### SOURCE DATA
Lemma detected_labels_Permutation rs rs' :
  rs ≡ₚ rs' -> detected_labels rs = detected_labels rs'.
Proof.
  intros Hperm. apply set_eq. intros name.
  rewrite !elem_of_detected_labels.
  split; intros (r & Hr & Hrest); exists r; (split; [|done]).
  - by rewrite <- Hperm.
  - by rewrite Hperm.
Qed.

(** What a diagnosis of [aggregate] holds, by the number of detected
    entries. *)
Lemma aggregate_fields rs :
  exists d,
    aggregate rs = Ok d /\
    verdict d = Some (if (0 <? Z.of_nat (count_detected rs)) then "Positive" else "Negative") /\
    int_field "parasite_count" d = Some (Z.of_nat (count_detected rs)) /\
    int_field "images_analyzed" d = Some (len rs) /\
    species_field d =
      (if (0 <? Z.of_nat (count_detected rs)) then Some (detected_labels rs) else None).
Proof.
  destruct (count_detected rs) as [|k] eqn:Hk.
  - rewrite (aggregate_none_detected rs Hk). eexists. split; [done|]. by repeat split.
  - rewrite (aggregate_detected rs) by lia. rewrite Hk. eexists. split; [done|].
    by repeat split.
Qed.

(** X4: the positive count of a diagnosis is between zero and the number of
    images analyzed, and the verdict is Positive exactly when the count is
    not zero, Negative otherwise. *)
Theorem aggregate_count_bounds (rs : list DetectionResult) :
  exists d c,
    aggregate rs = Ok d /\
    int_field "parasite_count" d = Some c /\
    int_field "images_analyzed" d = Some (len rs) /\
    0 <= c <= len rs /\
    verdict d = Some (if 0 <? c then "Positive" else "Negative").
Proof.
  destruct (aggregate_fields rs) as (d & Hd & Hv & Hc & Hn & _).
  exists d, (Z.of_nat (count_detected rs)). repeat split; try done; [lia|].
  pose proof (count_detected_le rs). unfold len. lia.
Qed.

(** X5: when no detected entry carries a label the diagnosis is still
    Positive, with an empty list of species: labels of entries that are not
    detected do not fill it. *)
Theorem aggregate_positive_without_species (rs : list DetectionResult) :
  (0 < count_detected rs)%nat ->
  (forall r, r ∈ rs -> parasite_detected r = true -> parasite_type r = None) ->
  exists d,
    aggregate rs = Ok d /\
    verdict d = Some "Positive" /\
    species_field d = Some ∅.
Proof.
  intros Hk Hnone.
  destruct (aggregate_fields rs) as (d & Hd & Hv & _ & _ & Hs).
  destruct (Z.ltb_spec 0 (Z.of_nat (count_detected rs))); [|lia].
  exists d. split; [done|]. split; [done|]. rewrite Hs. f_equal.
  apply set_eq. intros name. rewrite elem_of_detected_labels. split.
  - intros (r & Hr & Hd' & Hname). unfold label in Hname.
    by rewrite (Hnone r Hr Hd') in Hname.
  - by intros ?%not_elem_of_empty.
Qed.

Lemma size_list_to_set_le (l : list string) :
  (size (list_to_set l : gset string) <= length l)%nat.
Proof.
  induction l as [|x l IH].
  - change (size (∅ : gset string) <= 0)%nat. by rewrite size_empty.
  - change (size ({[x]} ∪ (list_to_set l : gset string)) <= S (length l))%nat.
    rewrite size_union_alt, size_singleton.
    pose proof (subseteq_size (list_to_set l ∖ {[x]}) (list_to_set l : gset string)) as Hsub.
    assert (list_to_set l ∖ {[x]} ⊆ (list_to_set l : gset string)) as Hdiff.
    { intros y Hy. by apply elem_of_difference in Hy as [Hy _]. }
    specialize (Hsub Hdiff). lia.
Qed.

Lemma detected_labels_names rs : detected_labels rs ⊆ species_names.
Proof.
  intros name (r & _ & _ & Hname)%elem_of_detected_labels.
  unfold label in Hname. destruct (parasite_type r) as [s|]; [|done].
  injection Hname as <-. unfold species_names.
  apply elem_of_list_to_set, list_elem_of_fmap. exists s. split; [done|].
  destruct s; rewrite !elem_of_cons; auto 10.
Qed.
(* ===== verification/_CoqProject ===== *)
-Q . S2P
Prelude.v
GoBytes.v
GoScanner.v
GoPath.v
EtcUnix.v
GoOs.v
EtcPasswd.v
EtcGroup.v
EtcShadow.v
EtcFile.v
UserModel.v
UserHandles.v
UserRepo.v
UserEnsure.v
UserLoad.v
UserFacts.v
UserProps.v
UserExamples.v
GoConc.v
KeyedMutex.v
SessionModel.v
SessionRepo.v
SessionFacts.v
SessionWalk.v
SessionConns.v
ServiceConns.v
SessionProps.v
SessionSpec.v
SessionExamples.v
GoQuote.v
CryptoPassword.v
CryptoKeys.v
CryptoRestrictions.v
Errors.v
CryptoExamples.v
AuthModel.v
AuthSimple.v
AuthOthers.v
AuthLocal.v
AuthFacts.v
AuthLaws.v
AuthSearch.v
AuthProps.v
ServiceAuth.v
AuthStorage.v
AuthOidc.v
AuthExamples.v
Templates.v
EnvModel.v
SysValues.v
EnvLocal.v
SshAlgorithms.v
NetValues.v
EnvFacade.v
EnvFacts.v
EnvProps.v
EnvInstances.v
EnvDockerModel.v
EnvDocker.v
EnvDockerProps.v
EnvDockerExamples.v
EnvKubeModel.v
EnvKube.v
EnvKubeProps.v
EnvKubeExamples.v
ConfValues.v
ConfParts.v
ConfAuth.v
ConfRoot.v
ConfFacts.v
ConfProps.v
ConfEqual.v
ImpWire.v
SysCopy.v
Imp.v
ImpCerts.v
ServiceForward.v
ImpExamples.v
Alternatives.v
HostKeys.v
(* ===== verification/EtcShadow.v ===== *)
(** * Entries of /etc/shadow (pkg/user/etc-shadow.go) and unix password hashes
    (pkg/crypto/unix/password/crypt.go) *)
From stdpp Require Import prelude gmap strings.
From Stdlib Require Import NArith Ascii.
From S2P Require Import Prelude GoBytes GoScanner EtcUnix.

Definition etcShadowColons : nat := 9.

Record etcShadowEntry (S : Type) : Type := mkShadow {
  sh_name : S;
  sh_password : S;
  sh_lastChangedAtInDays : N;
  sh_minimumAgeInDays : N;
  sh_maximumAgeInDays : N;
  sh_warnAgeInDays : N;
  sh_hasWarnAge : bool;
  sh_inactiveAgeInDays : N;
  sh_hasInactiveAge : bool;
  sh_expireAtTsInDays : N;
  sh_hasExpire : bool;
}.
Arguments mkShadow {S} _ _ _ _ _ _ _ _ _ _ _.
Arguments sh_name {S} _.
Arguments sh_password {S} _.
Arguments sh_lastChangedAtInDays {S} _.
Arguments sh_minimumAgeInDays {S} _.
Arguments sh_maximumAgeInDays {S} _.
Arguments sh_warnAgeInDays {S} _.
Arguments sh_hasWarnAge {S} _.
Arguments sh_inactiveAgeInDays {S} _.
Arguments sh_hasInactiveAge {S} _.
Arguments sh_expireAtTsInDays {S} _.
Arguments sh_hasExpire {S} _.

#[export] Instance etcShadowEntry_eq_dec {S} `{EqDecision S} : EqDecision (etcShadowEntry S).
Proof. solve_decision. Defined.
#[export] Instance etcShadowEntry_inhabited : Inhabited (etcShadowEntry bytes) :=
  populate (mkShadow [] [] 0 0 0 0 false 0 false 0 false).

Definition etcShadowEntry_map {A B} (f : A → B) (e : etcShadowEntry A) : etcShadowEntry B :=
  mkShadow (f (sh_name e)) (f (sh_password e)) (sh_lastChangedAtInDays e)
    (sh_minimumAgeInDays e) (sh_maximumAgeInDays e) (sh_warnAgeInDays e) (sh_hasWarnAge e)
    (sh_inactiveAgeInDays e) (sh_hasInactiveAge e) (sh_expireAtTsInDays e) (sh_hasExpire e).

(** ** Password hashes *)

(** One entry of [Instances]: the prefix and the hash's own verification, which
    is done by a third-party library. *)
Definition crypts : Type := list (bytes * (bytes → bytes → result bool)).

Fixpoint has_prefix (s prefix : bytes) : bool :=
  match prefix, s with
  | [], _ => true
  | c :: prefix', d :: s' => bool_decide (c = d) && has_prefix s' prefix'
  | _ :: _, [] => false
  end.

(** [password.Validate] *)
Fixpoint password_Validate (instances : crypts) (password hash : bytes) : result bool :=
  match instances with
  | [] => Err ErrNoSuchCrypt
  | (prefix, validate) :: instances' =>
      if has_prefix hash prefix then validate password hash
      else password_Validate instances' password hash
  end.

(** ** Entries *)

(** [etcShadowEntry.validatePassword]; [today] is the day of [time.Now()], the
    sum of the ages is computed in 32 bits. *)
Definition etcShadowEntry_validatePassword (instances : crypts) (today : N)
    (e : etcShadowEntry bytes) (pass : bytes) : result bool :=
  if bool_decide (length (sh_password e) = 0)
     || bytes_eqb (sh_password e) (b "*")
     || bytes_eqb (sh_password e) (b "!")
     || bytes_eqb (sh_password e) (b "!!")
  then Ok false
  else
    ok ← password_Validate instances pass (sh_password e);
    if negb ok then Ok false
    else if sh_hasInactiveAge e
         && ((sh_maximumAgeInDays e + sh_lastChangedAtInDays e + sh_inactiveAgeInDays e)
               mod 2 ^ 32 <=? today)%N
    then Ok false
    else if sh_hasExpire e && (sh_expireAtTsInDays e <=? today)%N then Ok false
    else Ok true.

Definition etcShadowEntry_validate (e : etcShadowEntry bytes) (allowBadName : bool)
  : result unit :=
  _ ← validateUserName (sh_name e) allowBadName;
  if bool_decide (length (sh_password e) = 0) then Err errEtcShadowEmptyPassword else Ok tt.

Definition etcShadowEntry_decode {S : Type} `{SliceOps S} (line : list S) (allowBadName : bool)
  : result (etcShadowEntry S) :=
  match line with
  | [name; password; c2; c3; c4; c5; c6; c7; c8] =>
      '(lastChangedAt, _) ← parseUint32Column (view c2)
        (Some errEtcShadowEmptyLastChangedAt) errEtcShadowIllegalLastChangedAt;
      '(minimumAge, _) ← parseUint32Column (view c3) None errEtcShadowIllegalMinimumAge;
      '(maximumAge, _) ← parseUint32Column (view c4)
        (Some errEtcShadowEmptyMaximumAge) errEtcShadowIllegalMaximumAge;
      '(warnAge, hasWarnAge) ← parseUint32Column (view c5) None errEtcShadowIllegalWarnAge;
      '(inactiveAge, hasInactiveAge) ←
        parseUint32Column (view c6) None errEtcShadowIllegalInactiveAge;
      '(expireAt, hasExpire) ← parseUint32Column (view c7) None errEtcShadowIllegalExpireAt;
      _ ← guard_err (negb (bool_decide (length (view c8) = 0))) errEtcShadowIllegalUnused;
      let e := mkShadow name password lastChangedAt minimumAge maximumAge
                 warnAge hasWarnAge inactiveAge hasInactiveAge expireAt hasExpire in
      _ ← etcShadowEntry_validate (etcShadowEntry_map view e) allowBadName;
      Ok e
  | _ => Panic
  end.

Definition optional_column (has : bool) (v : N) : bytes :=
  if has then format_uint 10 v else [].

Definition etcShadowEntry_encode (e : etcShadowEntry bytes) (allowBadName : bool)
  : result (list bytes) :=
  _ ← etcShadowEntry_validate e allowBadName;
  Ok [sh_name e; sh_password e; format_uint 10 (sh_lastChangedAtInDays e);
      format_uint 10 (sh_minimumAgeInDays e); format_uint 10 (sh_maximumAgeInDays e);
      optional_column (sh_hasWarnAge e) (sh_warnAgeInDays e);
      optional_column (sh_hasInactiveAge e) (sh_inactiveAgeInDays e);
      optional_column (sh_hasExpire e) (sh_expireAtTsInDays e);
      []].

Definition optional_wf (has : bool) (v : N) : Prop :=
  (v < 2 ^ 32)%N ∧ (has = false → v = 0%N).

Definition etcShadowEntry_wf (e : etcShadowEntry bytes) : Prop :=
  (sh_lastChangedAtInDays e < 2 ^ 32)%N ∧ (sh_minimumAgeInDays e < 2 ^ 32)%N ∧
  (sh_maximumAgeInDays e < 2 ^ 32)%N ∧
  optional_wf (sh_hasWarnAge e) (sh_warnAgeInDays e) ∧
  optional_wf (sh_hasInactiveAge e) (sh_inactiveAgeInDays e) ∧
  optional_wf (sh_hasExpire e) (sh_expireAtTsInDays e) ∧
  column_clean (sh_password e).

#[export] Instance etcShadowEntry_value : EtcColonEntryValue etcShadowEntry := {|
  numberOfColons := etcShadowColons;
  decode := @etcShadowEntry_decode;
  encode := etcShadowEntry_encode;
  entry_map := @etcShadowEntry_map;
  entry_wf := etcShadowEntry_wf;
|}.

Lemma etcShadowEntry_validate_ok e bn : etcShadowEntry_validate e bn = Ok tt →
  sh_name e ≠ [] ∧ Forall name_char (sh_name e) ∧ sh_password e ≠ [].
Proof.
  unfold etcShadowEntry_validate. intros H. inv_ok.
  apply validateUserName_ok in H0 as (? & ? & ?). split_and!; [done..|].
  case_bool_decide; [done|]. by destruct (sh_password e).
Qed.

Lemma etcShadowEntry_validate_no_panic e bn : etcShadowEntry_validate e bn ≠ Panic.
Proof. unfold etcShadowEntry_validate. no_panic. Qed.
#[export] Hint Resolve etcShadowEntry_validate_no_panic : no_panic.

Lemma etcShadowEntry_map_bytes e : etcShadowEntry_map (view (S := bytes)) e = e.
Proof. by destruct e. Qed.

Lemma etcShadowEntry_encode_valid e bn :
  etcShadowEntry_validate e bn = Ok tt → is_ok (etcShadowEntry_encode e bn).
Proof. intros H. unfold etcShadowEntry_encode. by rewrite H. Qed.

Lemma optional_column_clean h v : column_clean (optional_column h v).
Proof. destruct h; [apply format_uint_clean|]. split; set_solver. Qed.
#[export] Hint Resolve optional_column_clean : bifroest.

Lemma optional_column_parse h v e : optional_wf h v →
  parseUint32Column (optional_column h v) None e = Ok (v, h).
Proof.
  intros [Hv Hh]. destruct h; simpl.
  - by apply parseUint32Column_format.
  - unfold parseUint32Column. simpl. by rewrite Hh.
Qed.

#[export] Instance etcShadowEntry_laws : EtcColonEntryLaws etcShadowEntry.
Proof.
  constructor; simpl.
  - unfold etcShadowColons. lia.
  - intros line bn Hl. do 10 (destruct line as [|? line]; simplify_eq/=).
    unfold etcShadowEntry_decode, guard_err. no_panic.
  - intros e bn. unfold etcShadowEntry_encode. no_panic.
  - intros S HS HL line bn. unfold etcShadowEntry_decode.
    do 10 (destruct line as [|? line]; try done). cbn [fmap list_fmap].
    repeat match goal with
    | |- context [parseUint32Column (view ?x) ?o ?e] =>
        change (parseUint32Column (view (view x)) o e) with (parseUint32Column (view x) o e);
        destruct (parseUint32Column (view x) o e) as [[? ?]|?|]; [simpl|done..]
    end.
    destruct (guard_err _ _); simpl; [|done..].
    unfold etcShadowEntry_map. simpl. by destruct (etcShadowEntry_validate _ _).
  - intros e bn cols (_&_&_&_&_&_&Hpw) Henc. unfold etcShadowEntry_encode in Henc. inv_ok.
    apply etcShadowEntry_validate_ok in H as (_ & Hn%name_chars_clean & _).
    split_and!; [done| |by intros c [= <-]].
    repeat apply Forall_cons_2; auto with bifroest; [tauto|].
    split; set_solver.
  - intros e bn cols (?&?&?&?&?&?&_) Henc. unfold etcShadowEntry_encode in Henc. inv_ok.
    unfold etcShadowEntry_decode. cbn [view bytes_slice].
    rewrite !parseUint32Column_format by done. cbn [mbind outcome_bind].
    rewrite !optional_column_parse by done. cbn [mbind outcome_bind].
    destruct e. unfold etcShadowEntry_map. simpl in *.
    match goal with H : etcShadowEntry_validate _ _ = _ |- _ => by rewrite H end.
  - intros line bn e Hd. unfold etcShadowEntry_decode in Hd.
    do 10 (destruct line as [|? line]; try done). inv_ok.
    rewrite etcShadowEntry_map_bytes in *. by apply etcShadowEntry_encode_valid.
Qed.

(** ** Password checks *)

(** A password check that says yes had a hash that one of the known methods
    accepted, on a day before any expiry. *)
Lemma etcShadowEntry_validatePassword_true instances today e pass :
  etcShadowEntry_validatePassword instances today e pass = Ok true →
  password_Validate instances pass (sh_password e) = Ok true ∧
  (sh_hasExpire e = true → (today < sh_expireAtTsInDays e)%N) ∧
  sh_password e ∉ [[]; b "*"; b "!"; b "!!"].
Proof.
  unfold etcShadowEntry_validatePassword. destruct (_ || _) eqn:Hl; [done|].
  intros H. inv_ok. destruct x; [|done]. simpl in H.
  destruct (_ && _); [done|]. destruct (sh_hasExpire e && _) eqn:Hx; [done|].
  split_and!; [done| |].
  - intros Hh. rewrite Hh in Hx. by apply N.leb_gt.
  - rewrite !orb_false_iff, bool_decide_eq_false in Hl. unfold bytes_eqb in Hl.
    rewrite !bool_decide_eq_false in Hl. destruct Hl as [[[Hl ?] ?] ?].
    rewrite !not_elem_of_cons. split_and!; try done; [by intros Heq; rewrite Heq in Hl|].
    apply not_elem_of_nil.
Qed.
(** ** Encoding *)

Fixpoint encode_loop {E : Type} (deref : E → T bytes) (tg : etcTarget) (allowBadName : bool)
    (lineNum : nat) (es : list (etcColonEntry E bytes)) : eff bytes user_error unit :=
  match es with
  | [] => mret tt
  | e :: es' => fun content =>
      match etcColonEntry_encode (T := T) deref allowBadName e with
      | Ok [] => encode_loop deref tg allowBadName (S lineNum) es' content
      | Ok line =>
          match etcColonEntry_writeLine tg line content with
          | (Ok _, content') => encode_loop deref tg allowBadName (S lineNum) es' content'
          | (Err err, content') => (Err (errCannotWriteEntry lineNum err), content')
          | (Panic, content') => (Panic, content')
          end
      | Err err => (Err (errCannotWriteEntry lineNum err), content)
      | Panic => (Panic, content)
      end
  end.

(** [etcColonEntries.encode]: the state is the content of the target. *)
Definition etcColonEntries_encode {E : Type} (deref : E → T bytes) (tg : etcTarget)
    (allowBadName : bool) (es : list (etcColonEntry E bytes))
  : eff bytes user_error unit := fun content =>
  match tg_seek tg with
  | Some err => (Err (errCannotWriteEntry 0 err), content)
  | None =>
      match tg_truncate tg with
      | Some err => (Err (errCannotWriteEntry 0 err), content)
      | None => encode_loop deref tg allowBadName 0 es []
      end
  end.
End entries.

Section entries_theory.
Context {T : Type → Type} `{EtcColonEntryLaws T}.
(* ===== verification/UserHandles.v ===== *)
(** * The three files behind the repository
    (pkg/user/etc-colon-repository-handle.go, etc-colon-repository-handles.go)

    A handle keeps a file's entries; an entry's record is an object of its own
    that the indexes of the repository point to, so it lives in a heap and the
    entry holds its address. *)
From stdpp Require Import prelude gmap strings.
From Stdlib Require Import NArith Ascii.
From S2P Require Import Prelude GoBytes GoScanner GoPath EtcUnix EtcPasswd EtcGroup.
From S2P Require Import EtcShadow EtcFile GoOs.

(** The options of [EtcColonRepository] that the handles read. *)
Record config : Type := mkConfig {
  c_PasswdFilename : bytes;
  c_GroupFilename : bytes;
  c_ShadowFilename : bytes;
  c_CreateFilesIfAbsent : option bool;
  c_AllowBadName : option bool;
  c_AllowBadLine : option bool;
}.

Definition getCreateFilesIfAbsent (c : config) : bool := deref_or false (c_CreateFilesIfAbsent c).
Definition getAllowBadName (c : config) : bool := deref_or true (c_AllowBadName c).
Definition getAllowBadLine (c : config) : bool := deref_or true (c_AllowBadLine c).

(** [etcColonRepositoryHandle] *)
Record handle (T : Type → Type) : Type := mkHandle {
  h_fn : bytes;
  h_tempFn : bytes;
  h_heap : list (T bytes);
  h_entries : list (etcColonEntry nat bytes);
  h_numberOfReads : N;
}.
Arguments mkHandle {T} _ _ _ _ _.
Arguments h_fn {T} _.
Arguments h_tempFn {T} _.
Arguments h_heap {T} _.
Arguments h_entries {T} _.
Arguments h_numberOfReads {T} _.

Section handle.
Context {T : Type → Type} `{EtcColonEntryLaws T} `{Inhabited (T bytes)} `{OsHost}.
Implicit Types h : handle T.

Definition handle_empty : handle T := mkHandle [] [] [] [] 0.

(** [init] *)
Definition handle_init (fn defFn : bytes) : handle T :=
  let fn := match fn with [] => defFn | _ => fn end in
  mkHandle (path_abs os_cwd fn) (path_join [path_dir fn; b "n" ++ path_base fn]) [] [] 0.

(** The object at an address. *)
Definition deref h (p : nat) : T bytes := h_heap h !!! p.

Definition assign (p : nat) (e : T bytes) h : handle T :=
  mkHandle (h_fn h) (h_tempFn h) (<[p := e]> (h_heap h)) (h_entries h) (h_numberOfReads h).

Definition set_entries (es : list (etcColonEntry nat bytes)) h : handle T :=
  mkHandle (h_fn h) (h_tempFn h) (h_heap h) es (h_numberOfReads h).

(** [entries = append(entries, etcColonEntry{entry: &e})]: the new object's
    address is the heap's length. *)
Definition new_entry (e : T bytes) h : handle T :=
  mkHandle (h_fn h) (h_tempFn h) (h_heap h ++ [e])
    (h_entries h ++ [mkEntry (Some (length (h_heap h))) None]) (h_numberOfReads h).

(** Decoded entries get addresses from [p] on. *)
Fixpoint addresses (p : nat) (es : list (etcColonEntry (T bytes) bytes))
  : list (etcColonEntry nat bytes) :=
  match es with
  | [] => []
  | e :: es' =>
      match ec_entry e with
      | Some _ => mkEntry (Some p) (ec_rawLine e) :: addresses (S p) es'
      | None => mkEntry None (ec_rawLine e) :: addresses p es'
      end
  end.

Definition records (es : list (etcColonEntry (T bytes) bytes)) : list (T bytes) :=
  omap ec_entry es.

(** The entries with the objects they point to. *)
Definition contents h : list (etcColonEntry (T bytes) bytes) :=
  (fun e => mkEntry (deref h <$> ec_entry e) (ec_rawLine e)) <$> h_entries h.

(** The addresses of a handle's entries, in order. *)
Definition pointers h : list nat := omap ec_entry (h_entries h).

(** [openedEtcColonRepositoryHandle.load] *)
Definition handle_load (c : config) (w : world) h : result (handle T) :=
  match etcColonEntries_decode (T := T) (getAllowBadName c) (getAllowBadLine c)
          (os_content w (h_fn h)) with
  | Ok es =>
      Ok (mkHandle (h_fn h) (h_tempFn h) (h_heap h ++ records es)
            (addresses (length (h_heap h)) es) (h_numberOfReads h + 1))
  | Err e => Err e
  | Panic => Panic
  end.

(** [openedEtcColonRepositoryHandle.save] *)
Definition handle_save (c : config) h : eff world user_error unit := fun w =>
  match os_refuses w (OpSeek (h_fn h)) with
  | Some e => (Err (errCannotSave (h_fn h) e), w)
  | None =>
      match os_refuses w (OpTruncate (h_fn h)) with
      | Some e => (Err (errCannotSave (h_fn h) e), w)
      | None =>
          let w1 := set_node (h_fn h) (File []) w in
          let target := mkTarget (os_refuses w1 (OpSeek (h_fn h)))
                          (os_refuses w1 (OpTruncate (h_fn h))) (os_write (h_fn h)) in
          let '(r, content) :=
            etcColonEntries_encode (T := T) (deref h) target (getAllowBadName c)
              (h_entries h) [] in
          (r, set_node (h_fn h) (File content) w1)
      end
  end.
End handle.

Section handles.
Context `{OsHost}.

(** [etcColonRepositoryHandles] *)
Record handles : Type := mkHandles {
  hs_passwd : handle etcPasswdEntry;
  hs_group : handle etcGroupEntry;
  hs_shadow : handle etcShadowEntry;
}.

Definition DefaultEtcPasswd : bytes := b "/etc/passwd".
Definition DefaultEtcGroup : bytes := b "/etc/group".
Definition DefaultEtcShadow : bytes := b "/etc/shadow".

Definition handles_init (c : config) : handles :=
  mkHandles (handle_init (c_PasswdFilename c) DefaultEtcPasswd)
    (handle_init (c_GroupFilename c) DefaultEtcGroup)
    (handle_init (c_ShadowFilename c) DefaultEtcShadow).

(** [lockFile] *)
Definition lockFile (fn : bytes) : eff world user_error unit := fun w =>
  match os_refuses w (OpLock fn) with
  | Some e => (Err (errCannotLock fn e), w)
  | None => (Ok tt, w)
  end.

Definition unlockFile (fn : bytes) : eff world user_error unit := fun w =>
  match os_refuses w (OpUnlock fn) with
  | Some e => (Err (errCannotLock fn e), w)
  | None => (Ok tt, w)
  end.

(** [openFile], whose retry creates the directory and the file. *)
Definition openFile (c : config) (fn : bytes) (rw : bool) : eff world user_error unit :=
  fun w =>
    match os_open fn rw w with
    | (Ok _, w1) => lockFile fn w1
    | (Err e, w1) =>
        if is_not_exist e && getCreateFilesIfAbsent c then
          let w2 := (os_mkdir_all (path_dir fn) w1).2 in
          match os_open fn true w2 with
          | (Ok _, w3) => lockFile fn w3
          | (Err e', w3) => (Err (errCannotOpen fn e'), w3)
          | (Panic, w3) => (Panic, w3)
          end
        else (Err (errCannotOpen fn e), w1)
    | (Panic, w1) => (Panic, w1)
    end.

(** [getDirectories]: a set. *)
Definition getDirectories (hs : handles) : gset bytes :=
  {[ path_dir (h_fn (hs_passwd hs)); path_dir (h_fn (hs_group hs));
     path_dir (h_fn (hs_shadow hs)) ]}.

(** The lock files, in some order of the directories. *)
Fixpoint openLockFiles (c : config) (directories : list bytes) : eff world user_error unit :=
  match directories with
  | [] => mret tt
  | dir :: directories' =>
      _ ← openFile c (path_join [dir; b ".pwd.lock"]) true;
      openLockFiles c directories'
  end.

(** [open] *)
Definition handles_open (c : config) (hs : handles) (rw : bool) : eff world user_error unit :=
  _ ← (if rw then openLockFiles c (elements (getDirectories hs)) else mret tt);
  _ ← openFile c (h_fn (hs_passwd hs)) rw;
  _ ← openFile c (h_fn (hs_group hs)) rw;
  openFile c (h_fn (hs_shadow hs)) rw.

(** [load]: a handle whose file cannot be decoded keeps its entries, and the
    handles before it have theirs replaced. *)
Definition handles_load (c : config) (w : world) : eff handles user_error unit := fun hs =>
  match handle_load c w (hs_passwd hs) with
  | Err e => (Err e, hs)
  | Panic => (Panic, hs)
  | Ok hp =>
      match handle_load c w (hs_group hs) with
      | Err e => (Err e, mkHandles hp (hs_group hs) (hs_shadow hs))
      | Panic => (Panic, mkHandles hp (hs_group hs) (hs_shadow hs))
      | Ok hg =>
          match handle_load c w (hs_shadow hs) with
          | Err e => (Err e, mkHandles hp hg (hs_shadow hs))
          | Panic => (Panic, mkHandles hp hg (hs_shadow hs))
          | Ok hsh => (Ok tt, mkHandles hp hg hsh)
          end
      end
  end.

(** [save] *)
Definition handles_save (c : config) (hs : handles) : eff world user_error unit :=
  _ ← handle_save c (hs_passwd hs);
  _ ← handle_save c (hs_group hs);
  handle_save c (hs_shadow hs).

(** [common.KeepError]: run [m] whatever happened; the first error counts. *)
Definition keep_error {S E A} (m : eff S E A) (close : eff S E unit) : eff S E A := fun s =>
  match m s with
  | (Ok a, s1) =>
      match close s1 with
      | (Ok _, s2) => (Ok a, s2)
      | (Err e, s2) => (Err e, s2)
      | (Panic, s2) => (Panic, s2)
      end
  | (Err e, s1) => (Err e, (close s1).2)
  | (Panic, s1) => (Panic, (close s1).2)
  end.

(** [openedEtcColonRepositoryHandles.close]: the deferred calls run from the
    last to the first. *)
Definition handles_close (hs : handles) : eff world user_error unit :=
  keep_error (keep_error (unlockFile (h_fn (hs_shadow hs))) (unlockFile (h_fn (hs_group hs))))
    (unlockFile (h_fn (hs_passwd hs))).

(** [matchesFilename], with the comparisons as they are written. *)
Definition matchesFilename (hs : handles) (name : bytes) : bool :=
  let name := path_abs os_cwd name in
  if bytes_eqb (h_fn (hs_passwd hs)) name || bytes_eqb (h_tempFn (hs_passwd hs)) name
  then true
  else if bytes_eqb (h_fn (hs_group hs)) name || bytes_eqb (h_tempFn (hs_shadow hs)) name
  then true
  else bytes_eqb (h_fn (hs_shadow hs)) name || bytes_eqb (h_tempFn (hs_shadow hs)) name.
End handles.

### ACTIVITY
Exact duplication is required for the lines above, from the line that contains "mkShadow (f (sh_name" to the line that contains "(sh_minimumAgeInDays e) (sh_maximumAgeInDays", inclusive; omit all others.

### FINISHED TASK
  mkShadow (f (sh_name e)) (f (sh_password e)) (sh_lastChangedAtInDays e)
    (sh_minimumAgeInDays e) (sh_maximumAgeInDays e) (sh_warnAgeInDays e) (sh_hasWarnAge e)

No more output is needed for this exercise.